Just Smile, by Rita Cannon
There’s a great line in Michael Lehmann’s Heathers in which Ms. Fleming, the well-intentioned but ultimately clueless high school guidance counselor, says that “whether or not to kill yourself is one of the most important decisions a teenager can make.” One of the best things about Heathers is its satire of the simplistic, self-righteous ways the adult characters react to what they think is an epidemic of teen suicide. No one makes an effort to understand the feelings or circumstances that might lead someone to consider ending their life; they merely repeat a boilerplate message of “Teenage suicide – don’t do it!”, as though all it takes to pull someone out of abject despair is a pat on the back and a verbal reminder that killing yourself is bad. Pascal Chaumeil’s A Long Way Down, adapted from the novel by Nick Hornby, treats its main characters, all of whom attempt suicide within the first ten minutes, with about as much respect and sensitivity as Ms. Fleming treats her students with in Heathers. The difference is that Ms. Fleming is a purposely silly character in a comedy, while A Long Way Down is an entire movie, and one that apparently expects to be taken seriously at least some of the time.
We meet our four protagonists on the top of a London skyscraper on New Year’s Eve. Pierce Brosnan plays Martin, a former talk show host whose career was destroyed after a sex scandal involving an underage girl. Toni Collette is Maureen, a single mother of a severely disabled son to whom she devotes all of her time and energy, while still worrying she doesn’t do enough for him. Imogen Poots is Jess, the daughter of a prominent politician who’s struggling with a breakup and lingering grief over the disappearance of her sister. Lastly, Aaron Paul is JJ, a musician with terminal cancer and some other issues the film vaguely hints at but doesn’t seem prepared to commit to. Failing to anticipate what a popular time and place this might be for suicides (are they also shocked when the beach is crowded on Memorial Day?), they all run into each other up there and, apparently deciding it would be too awkward to just form an orderly line or something, they all decide to give up and carpool home together.
The idea that all four of these people would be willing to get in a car and openly talk about what just happened – that not even one of them would say, “Hey, I’m a little emotionally raw right now and not exactly in the mood to make new friends, I think I’ll just walk” – is the first in a series of character beats that are just about impossible to buy into. But they become fast friends, eventually deciding to form a pact that none of them will kill themselves until at least Valentine’s Day. A problem arises when it is somehow leaked to the press that Martin, already tabloid fodder because of his scandal, is in a suicide pact, and all four find themselves suddenly in the national spotlight. The question of who went to the press is at first treated as very important, before being completely abandoned.
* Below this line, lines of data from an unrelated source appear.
(** * Theorems *)
Section redact_theorems.
Context `{RegexLaws}.

(** A value that is not empty and cannot be made up with the mask: it is no part of it,
    does not hold it, does not begin with an end of it and does not end with a beginning. *)
Definition maskable (t : string) : Prop := chars t ≠ [] ∧ apart (chars t) (chars MASK) = true.
Lemma disjoint_maskable t :
  chars t ≠ [] → (∀ c, c ∈ chars MASK → c ∈ chars t → False) → maskable t.
Proof. intros Ht Hd. split; [done|]. by apply disjoint_apart. Qed.

(** Replacing anything by the mask makes no new occurrence of a maskable value. *)
Lemma mask_step t n m acc :
  maskable t → occ (chars t) n (chars (replace_first m MASK acc)) → occ (chars t) n (chars acc).
Proof.
  intros [Ht Hdis] Ho. destruct (replace_first_spec m MASK acc) as [[Heq _]|(a & b & He & Hr & _)];
    [by rewrite Heq in Ho|].
  rewrite Hr in Ho. apply occ_mask in Ho as (i & j & -> & Hi & Hj); [|done].
  rewrite He. apply occ_app; [done|]. by apply occ_app_l.
Qed.
(** Replacing the value itself takes an occurrence away. *)
Lemma mask_own_step t n acc :
  maskable t → occ (chars t) (S n) (chars (replace_first t MASK acc)) →
  occ (chars t) (S (S n)) (chars acc).
Proof.
  intros [Ht Hdis] Ho. destruct (replace_first_spec t MASK acc) as [[Heq Hno]|(a & b & He & Hr & Hfirst)].
  - exfalso. rewrite Heq in Ho. inversion Ho as [|n' x y Hy Hn Hx]. apply Hno. eauto.
  - rewrite Hr in Ho. apply occ_mask in Ho as (i & j & Hn & Hi & Hj); [|done].
    destruct i as [|i].
    + rewrite He. cbn in Hn. subst j. apply (occ_app_l _ (S (S n)) a). by apply (occ_S _ (S n) []).
    + exfalso. inversion Hi as [|n' x y Hy Hn' Hx]. subst a.
      specialize (Hfirst x (y ++ chars t ++ b)).
      rewrite He, <- !app_assoc, !length_app in Hfirst. specialize (Hfirst eq_refl).
      assert (0 < length (chars t))%nat by (destruct (chars t); cbn; [done|lia]). lia.
Qed.

Lemma mask_steps t n ms acc :
  maskable t → occ (chars t) n (chars (fold_left (λ acc m, replace_first m MASK acc) ms acc)) →
  occ (chars t) n (chars acc).
Proof.
  intros Ht. revert acc. induction ms as [|m ms IH]; intros acc Ho; [done|].
  cbn [fold_left] in Ho. by eapply mask_step, IH.
Qed.
Lemma mask_own_steps t n k acc :
  maskable t →
  occ (chars t) (S n) (chars (fold_left (λ acc m, replace_first m MASK acc) (replicate k t) acc)) →
  occ (chars t) (S n + k) (chars acc).
Proof.
  intros Ht. revert n acc. induction k as [|k IH]; intros n acc Ho.
  - by rewrite Nat.add_0_r.
  - cbn [fold_left replicate] in Ho. apply IH in Ho.
    replace (S n + S k)%nat with (S (S (n + k))) by lia. by apply mask_own_step.
Qed.
Lemma redact_patterns_occ t n r text acc :
  maskable t → occ (chars t) n (chars (fold_left (redact_pattern text) r acc)) →
  occ (chars t) n (chars acc).
Proof.
  intros Ht. revert acc. induction r as [|p r IH]; intros acc Ho; [done|].
  cbn [fold_left] in Ho. apply IH in Ho. unfold redact_pattern in Ho. by eapply mask_steps.
Qed.

(** C24: a registered value never reaches the log, unless the mask can make one up.
    Whatever other values and patterns are registered before and after it, and however they
    overlap with it, the redacted text holds no occurrence of a registered value that is
    not empty and [maskable]. Values like '*' or '[', of which the mask itself holds an
    occurrence, and those that begin or end like it, are not. *)
Theorem registered_values_redacted r p t text :
  p ∈ r → regex_literal t = Some p → maskable t →
  ¬ ∃ a b, chars (redact_str r text) = a ++ chars t ++ b.
Proof.
  intros Hp Hlit Ht (a & b & He).
  assert (occ (chars t) 1 (chars (redact_str r text))) as Ho
    by (rewrite He; apply (occ_S _ 0), occ_O).
  apply list_elem_of_split in Hp as (r1 & r2 & ->).
  unfold redact_str in Ho. rewrite fold_left_app in Ho. cbn [fold_left] in Ho.
  apply redact_patterns_occ in Ho; [|done]. unfold redact_pattern at 1 in Ho.
  rewrite (find_iter_literal t p text) in Ho by (done || apply Ht).
  apply mask_own_steps in Ho; [|done]. apply redact_patterns_occ in Ho; [|done].
  apply literal_matches_max in Ho; [lia|apply Ht].
Qed.
End redact_theorems.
A Long Way Down repeatedly skims quickly over a lot of these complex, thorny issues that should be fascinating, but instead get relentlessly whitewashed so that the film can retain the label of “uplifting.” Martin’s sense of shame about his sexual indiscretions is paid lip service, but not much more. Jess’s grief over her sister is mostly backgrounded as well. There are a few moments that hint at the more emotionally resonant film this could have been. One is a fantastic scene between Jess and her father (a wonderful Sam Neill) that starts with Jess making a joke about being visited on the skyscraper by an angel, and turns into an unexpected emotional gut-punch. Likewise, Maureen’s tortured sense of duty to her son, combined with her frequent declarations of how much better off he’d be “with proper care,” really feel like the run-up to her abandoning him (through suicide or otherwise), or at least admitting she’s thought about it and feels guilty, but neither happens. Chaumeil and screenwriter Jack Thorne constantly swerve away from anything that might make complicate the story or make the characters less likable, which is an even bigger shame when you consider how great all four of these actors are. Knowing that Brosnan, Collette, Poots, and Paul could really act the shit out of a richer screenplay makes it all the more frustrating to watch them get more and more hemmed in as the film nears its predictable feel-good ending.
Paul is the most ill-served of anyone, stuck playing a cardboard cutout of a cardboard cutout whose only distinguishable personality trait is “sad.” The film makes some vague gestures toward JJ having what I guess you’d call clinical depression – everyone else’s unhappiness is treated as a direct result of their practical circumstances, while JJ talks about his in a more nebulous way – but that too is oversimplified, leading to a pat ending that I imagine might seem rather insulting to anyone who’s actually dealt with depression.
There’s a point where one character says to another, “You really don’t understand what a disaster we all are, do you?” For a film whose entire premise is based on four people wanting to die, A Long Way Down doesn’t seem willing to acknowledge that life is full of complication and pain, and it certainly isn’t willing to let its characters feel or act like disasters. They come off instead as people having bad days, but who will learn to get over it as soon as someone offers them a hug and some kind words. It feels like a PSA Ms. Fleming would have made.